At first, I thought the world was only about Alpha and Beta. Today, there are six male personality types: Alpha, Beta, Gamma, Omega, Delta, and Sigma.
We’ll go over all of them in a different article.
Today, let’s focus on the top of the food chain: Alpha and Sigma.
The “Sigma male” is a term that describes a type of man who is both independent and socially influential. Sigma males are often seen as enigmatic, brooding, and mysterious. They are not followers or conformists but instead strongly prefer to go their way.
Sigma males often reject the traditional concepts of “Alpha” and “Beta” males and instead forge their unique path. First and foremost, I claim to be a Free Soul. Getting thrown into a bucket called Sigma Male doesn’t bother me, but I lived my life, until today, thinking I’m a unique human being – nothing more, nothing less.
The journey of the Sigma male is often a lonely one. They are seen as outsiders and tend to be misunderstood or ignored in most social circles. Due to their independent nature, they often find it challenging to form meaningful relationships with others and can become isolated and alone. This can lead to feelings of loneliness, depression, and even a sense of hopelessness. It is helpful to look at the concept of “Alpha” and “Beta” males to understand the journey of a Sigma male.
Alpha males are typically seen as the “top dog” in any social circle. They are solid, confident, and often take the lead in any situation.
Beta males, on the other hand, are more passive and submissive. They tend to follow the authority of the Alpha Male and can often be seen as the “sidekick Sigma males, in contrast to Alpha and Beta males, who are not interested in competing for status or power. They do not seek to dominate or control others but instead prefer to go their own way and live on their own terms.
Sigma males are often seen as mysterious, independent, attractive, and intimidating to others. Sigma males often feel a sense of alienation from the typical social structure. They can feel like they don’t fit in and are walking a different path than everyone else.
I never felt rejected. It’s the other way around. People came to me, girls and guys. I had plenty of friends and girlfriends, but I was never in the same group. Even when I played rugby, on and off, for 20 years, I enjoyed being in a team. However, I played in many teams and never felt nostalgia when I was traded from one team to another.
From what I gather, Sigma Male is an introvert. I’m not about doing the Alpha thing, but I never experienced the trauma others drag from a difficult childhood. Having a better childhood than mine should be illegal.

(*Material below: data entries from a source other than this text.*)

(** X2. Restoring then saving again.  A threshold byte that is loaded and
    saved again comes back as itself or as one less, and is stable from
    then on; so does a calibration count between 800 and 1200.  The byte
    120 (4.20 V) comes back as 119 and the count 1004 as 1003: the
    binary32 product is truncated toward zero. *)
Theorem resave_lowers_by_one_count_at_most :
  (forall b, 0 <= b <= 255 ->
     let b' := byte_of_threshold (threshold_of_byte b) in
     (b' = b \/ b' = b - 1) /\ byte_of_threshold (threshold_of_byte b') = b')
  /\ (forall v, 800 <= v <= 1200 ->
        let reload x := F32.div (F32.of_int x) (F32.of_int 1000) in
        let v' := calibration_to_int (reload v) in
        (v' = v \/ v' = v - 1) /\ calibration_to_int (reload v') = v')
  /\ byte_of_threshold (threshold_of_byte 120) = 119
  /\ calibration_to_int (F32.div (F32.of_int 1004) (F32.of_int 1000)) = 1003.
Proof.
  split; [|split; [|split; vm_compute; reflexivity]].
  - intros b Hb. cbv zeta.
    pose proof (forallb_Zrange
      (fun b => let b' := byte_of_threshold (threshold_of_byte b) in
                ((b' =? b) || (b' =? b - 1))
                && (byte_of_threshold (threshold_of_byte b') =? b')) 0 256) as H.
    cbv zeta in H. specialize (H ltac:(vm_compute; reflexivity) b ltac:(lia)).
    apply andb_true_iff in H as [H1 H2]. apply orb_true_iff in H1.
    rewrite !Z.eqb_eq in H1. apply Z.eqb_eq in H2. auto.
  - intros v Hv. cbv zeta.
    pose proof (forallb_Zrange
      (fun v => let reload x := F32.div (F32.of_int x) (F32.of_int 1000) in
                let v' := calibration_to_int (reload v) in
                ((v' =? v) || (v' =? v - 1)) && (calibration_to_int (reload v') =? v'))
      800 401) as H.
    cbv zeta in H. specialize (H ltac:(vm_compute; reflexivity) v ltac:(lia)).
    apply andb_true_iff in H as [H1 H2]. apply orb_true_iff in H1.
    rewrite !Z.eqb_eq in H1. apply Z.eqb_eq in H2. auto.
Qed.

It’s not my case, but being different can lead to loneliness, as Sigma males don’t feel like they have anyone to rely on or connect with. They can also be seen as aloof and unapproachable, further alienating them from potential relationships.
The journey of the Sigma male is often one of self-discovery and growth.
They must learn to embrace their independence and be comfortable in their skin. I was born in 1969. Today, I can look back in the rearview mirror.
Yes, I had to figure out life, like you.
I worked to overcome loneliness and learn to appreciate and accept myself for who I am. Everyone else wanted to be within a group of friends. I was welcomed by any group, anywhere, anytime. Being alone was not a problem. It’s the other way around. Even today, I escape from the group to enjoy being alone. For example, it could be at a party or when I do sports. At one point, I need to get the F out of there. When the feeling arises, I’m gone faster than you think. My family and friends became used to this weird behavior.
With time and effort, Sigma Males can learn to find their place in the world and find fulfillment and happiness on their own terms. To better understand the journey of the Sigma male, it is essential to look at the various challenges they face.
One of the biggest challenges is finding a sense of belonging in a world that is often hostile to independence. Sigma males must learn to be comfortable with their own thoughts and feelings and to be okay with the fact that they may not fit into the traditional social structure.
Another challenge is learning to develop meaningful relationships. Sigma males are often seen as aloof, so forming meaningful connections with others can be difficult. They must also learn to trust others, open up, and be vulnerable. This can be daunting for someone who is used to being independent and self-sufficient. Finally, Sigma Males must learn to value themselves and their journey. They must learn to accept themselves for who they are and to appreciate their unique perspective on the world. Sigma Males must also learn to take responsibility for their happiness and fulfillment and find their path in life.